How Machine Learning Can Impact Global Logistics
Brian Hoey - June 18, 2019
As the global scope of the modern supply chain continues to increase, there’s going to be more data available to supply chain planners than ever before. For some businesses, this data will likely just sit there collecting dust—but in point of fact it’s increasingly going to be an important source of value for planners. Why? Because modern analytics processes, powered by technologies like AI and machine learning, are making that data exponentially more valuable as a source of usable insights.
Of course, the larger introduction of advanced predictive and prescriptive analytics into planning workflows won’t simply affect the inner workings of a few individual companies. On the contrary, as more and more individual businesses adopt analytics workflows of this variety, the entire global logistics chain will begin to undergo significant changes. What kind of changes? We’re glad you asked.
What Defines a Successful Supply Chain?
Let’s back up a step. At this point, some of you might be wondering what, exactly, machine learning is and what analytics powered by this technology might look like. Simply put, machine learning is a method by which algorithms with varying levels of human intervention take in data and uncover patterns that would be difficult or impossible for a human planner to find and analyze. The difficulty of replicating this kind of analysis with human analysts is in part a function of the sheer size of many of the datasets that are being put to use, but also partly the result of the kinds of connections that these algorithms tend to find, i.e. connections that a human wouldn’t necessarily think to look for.

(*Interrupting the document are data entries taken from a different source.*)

(** * MiVilla: the visitor access-credential lifecycle

    A shallow embedding of the parts of the repository that issue, validate
    and sweep access records:

    - [handleGenerate] of the [QRGenerator] component (components/QRTools),
    - [startScan], [stopCamera], [validateQR], [resetScanner] of the
      [QRValidator] component (components/QRTools),
    - [checkExpiration] and the tenant filter of [App] (App.tsx),
    - the state setter of [useLocalStorage] (hooks.ts),

    and of the parts around them:

    - the resident selection, the role gates and the quantity field of
      [QRGenerator], the panel of an accepted code of [QRValidator],
    - the menu of [Sidebar],
    - the initial value and the storage effect of [useLocalStorage],
    - [handleLogin], [handleLogout] and the user synchronisation of [App],
    - the residents screen [UserManagement]: the filtered rows, adding,
      editing, extending and deleting a record,
    - the profile screen [UserProfile],

    together with the pieces of the JavaScript platform these functions call:
    [JSON.stringify], [JSON.parse], property access, truthiness, strict
    equality against a string, string conversion, [new Date(v)],
    [Date.prototype.toISOString], [Array.prototype.filter] and
    [Array.prototype.find]. *)

From Stdlib Require Import String Ascii ZArith NArith Bool Lia SpecFloat List.
Import ListNotations.
Open Scope Z_scope.

Set Warnings "-register-all".

(* ================================================================== *)
(** * Part I: definitions                                              *)
(* ================================================================== *)

(** ** JavaScript strings

    A JavaScript string is a sequence of 16-bit code units.  The ASCII
    literals of the source are written [str "..."]. *)

Definition code_unit := N.
Definition jsstring := list code_unit.

Definition str (s : string) : jsstring :=
  map N_of_ascii (list_ascii_of_string s).

Fixpoint jsstring_eqb (a b : jsstring) : bool :=
  match a, b with
  | [], [] => true
  | x :: a', y :: b' => (x =? y)%N && jsstring_eqb a' b'
  | _, _ => false
  end.

(** ** Exceptions and results

    The exceptions that the modelled code can raise, and the outcome of a
    computation that may raise one. *)

Inductive exn :=
| SyntaxError      (* JSON.parse on text that is not JSON *)
| TypeError        (* property read on null, ToPrimitive without a primitive *)
| RangeError       (* toISOString on the Invalid Date *)
| UserError.       (* the Error thrown by the structure check of validateQR *)

Inductive result (A : Type) :=
| Ok (a : A)
| Throw (e : exn).
Arguments Ok {A} a.
Arguments Throw {A} e.

Definition rbind {A B} (r : result A) (k : A -> result B) : result B :=
  match r with
  | Ok a => k a
  | Throw e => Throw e
  end.

Definition obind {A B} (o : option A) (k : A -> option B) : option B :=
  match o with
  | Some a => k a
  | None => None
  end.

Declare Scope result_scope.
Delimit Scope result_scope with result.
Notation "'do' x <- r ; k" := (rbind r (fun x => k))
  (at level 10, x pattern at level 0, r at level 100, k at level 200)
  : result_scope.

Declare Scope option_scope.
Delimit Scope option_scope with option.
Notation "'let?' x := o 'in' k" := (obind o (fun x => k))
  (at level 10, x pattern at level 0, o at level 100, k at level 200)
  : option_scope.

(** ** JSON values

    The values [JSON.parse] can return and [JSON.stringify] is given.

    A number is kept as the exact decimal [m * 10^e] that its literal
    denotes; the double that JavaScript holds is computed from it where the
    code inspects the value ([Number_double]).  An object lists its own
    properties in creation order, which is the order in which they are
    enumerated as long as no key is an array index; the objects that the
    code serialises have no such key. *)

Inductive json :=
| JNull
| JBool (b : bool)
| JNumber (m e : Z)
| JString (s : jsstring)
| JArray (items : list json)
| JObject (props : list (jsstring * json)).

(** *** Host-defined behaviour

    What ECMAScript leaves to the implementation or to the machine's locale
    and time zone is a parameter of the development:

    - [Date_parse s]: the time value (milliseconds since the epoch) that
      [new Date(s)] holds for a string [s]; [None] is the Invalid Date (NaN).
      Strings without an offset (the value of a datetime-local input) are
      read in the local time zone, and formats other than the ISO one are
      implementation-defined.
    - [host_Number_toString m e]: the text of [Number::toString] for the
      double nearest to [m * 10^e], used for the numbers that are not
      integers of the safe range. *)

Class Host := {
  Date_parse : jsstring -> option Z;
  host_Number_toString : Z -> Z -> jsstring
}.

(** *** Numbers *)

(** The double nearest to [m * 10^e] (round to nearest, ties to even). *)
Definition Number_double (m e : Z) : spec_float :=
  if 0 <=? e then binary_normalize 53 1024 (m * 10 ^ e) 0 false
  else
    match m with
    | Z0 => S754_zero false
    | Zpos p =>
        SFdiv 53 1024 (S754_finite false p 0)
              (S754_finite false (Z.to_pos (10 ^ (- e))) 0)
    | Zneg p =>
        SFdiv 53 1024 (S754_finite true p 0)
              (S754_finite false (Z.to_pos (10 ^ (- e))) 0)
    end.

(** Whether the double nearest to [m * 10^e] is finite. *)
Definition Number_is_finite (m e : Z) : bool :=
  match Number_double m e with
  | S754_infinity _ => false
  | S754_nan => false
  | _ => true
  end.

(** *** JSON.stringify *)

Definition hex_digit (n : N) : code_unit :=
  (if n <? 10 then 48 + n else 87 + n)%N.

(** [UnicodeEscape]: a backslash, [u] and four lowercase hexadecimal digits. *)
Definition UnicodeEscape (c : code_unit) : jsstring :=
  [92; 117; hex_digit (c / 4096 mod 16); hex_digit (c / 256 mod 16);
   hex_digit (c / 16 mod 16); hex_digit (c mod 16)]%N.

Definition is_leading_surrogate (c : code_unit) : bool :=
  ((55296 <=? c) && (c <=? 56319))%N.

Definition is_trailing_surrogate (c : code_unit) : bool :=
  ((56320 <=? c) && (c <=? 57343))%N.
(** The number can be read back from what [%03d] prints. *)
Lemma number_of_fmt_03d (n : Z) :
  0 <= n -> number_of_digits (fmt_03d n) = Some n.
Proof.
  intros Hn. unfold fmt_03d.
  destruct (Z.ltb_spec n 0) as [|_]; [lia|]. cbv zeta.
  destruct (fmt_d_digits n Hn) as (d & -> & <-).
  apply number_of_zeros_digits.
Qed.

Lemma fmt_03d_length (n : Z) :
  0 <= n -> (3 <= String.length (fmt_03d n))%nat.
Proof.
  intros Hn. unfold fmt_03d.
  destruct (Z.ltb_spec n 0) as [|_]; [lia|]. cbv zeta.
  rewrite string_length_app, zeros_length. lia.
Qed.

Lemma fmt_03d_length_small (n : Z) :
  0 <= n <= 999 -> String.length (fmt_03d n) = 3%nat.
Proof.
  intros Hn.
  assert (H : forallb (fun k => String.length (fmt_03d (Z.of_nat k)) =? 3)%nat
                (seq 0 1000) = true) by (vm_compute; reflexivity).
  rewrite forallb_forall in H.
  specialize (H (Z.to_nat n)).
  rewrite Z2Nat.id in H by lia.
  apply Nat.eqb_eq, H, in_seq. lia.
Qed.

(** X7: the name of a frame file never exceeds the 1023 characters the
    buffer of line 69 holds; when the full name fits, it is the output
    directory, [/frame_], the frame number in decimal with at least three
    digits (exactly three up to frame 999) and [.png]. *)
Theorem X7_output_path_format (output_dir : string) (i : Z) :
  let full := (output_dir ++ "/frame_" ++ fmt_03d (i + 1) ++ ".png")%string in
  (String.length (output_path output_dir i) <= 1023)%nat /\
  ((String.length full <= 1023)%nat -> output_path output_dir i = full) /\
  (0 <= i -> (3 <= String.length (fmt_03d (i + 1)))%nat) /\
  (0 <= i < 999 -> String.length (fmt_03d (i + 1)) = 3%nat).
Proof.
  cbv zeta. unfold output_path, snprintf.
  change (1024 - 1)%nat with 1023%nat.
  split; [apply substring_0_length|].
  split; [apply substring_0_short|].
  split; intros Hi; [apply fmt_03d_length | apply fmt_03d_length_small]; lia.
Qed.

(** X8: frames of different indices get different file names, as long as
    both names fit the buffer. *)
Theorem X8_output_path_injective (output_dir : string) (i j : Z) :
  0 <= i -> 0 <= j -> i <> j ->
  (String.length (output_dir ++ "/frame_" ++ fmt_03d (i + 1) ++ ".png")
   <= 1023)%nat ->
  (String.length (output_dir ++ "/frame_" ++ fmt_03d (j + 1) ++ ".png")
   <= 1023)%nat ->
  output_path output_dir i <> output_path output_dir j.
Proof.
  intros Hi Hj Hij Li Lj H. apply Hij.
  unfold output_path, snprintf in H. change (1024 - 1)%nat with 1023%nat in H.
  rewrite !substring_0_short in H by assumption.
  apply string_app_inj_l, string_app_inj_l, string_app_inj_r in H.
  apply (f_equal number_of_digits) in H.
  rewrite !number_of_fmt_03d in H by lia.
  injection H. lia.
Qed.

Lemma X8_witness : output_path "out" 9 <> output_path "out" 99.
Proof.
  apply (X8_output_path_injective "out" 9 99); try lia; vm_compute; lia.
Defined.

(** X9: when the name of the output directory has 1023 characters or more,
    the names of all frame files and of the manifest are cut down to the
    same string, the first 1023 characters of the directory name. *)
Theorem X9_long_directory_names_collide (output_dir : string) (i : Z) :
  (1023 <= String.length output_dir)%nat ->
  output_path output_dir i = substring 0 1023 output_dir /\
  snprintf 1024 (output_dir ++ "/cursor_info.txt") = substring 0 1023 output_dir.
Proof.
  intros H. unfold output_path, snprintf.
  change (1024 - 1)%nat with 1023%nat.
  split; apply substring_0_app_long; exact H.
Qed.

Broadly speaking, analytics flows like these can help to answer the question that has been posed to virtually every type of analytics process, from descriptive and diagnostic to predictive and prescriptive: what are the elements that make for a successful supply chain? On a granular level, individual companies might be looking at elements like the arrangement of their logistics network, down to the placement of hubs, warehouses, distribution centers, etc., or the timelines for securing freight capacity or setting routes, or even the routes themselves. This can help individual businesses to get closer to optimal supply chain functionality in the short-term, but in the long-term it can affect not just the operations of individual businesses, but the ways in which businesses interact with one another.
By way of example, imagine that your company is using machine learning to help determine requirements as you choose a supplier for a particular raw material. You want to be reasonably sure that delays will be kept to a minimum and that you’re getting a fair price. To do this, you start by running simulations that make hypothetical adjustments to your current operations in order to determine what the ideal circumstances for taking on a particular distributor would be. From there, you identify your most suitable contenders, and see what data they can provide in order to help you understand how your two value chains would interact. This process will, naturally, give you a preference for vendors whose IT systems integrate well with your own, yes, but it will also potentially push those with closely-aligned ideas of the ideal supply chain structure into closer collaboration—potentially leading to increased efficiency and synergy.
Reducing Freight Costs Through Analytics
Now, creating alignment between different supply chains is all well and good, but this technology wouldn’t seem as promising as it does were it not for the fact that we can reasonably expect to it lower costs within the logistics chain. Some of the ways in which it’s poised to do this are pretty obvious: by analyzing existing supply chain operations to unearth areas of waste, it’s possible to remedy those wasteful processes and decrease costs; likewise, by uncovering more efficient paths for freight to take not just through the complexity of the global value chain but simply from one place to another, you can decrease fuel costs and time spent in transit.
For an individual business, this ability to identify areas of cost-savings and act on them could yield increased profits and more effective supply chain management. For the global logistics stream as a whole, the effects will be magnified. Increasing numbers of orders managed through increasing numbers of freight providers will be routed through ever-more-optimal paths. Because disruptions downstream in the supply chain can have significant ripple effects, the ability to stave those disruptions off earlier in the process will also have significant ripple effects, leading to more on-time deliveries not just of sourced raw materials but of final products. The end result? Happier customers and happier businesses.
Looking Towards the Future
Of course, we’re still in the relatively early days of this technology, and as such we can only speculate on some of the impacts it will have on global logistics management. For instance, machine learning is an important underlying technology for computer vision, which means that as autonomous vehicles begin to play a larger role in the supply chain this technology’s role will only increase. By the same token, in the future it might give shippers or freight forwarders the ability to predict vehicle breakdowns in advance and take proactive steps to prevent disruptions. Or, it might make it possible to guess with some accuracy whether a particular item has become damaged or otherwise marred during transport.
Whatever happens, you can be fairly well assured that machine learning is going to have wide applications throughout the global value chain, changing the way that goods move from Point A to Point B. As more and more of those theoretical applications become realities, it will be the companies who are already collecting and storing data in an open, visible way that will derive the most benefit. After all, you can’t analyze data that you don’t have—and even once you’ve performed an analysis, the results are only useful insofar as planners can access them as needed. Machine learning can and will pave the way for big changes across the logistics chain, and your business needs to take steps in turn to pave the way for these advanced analytics processes.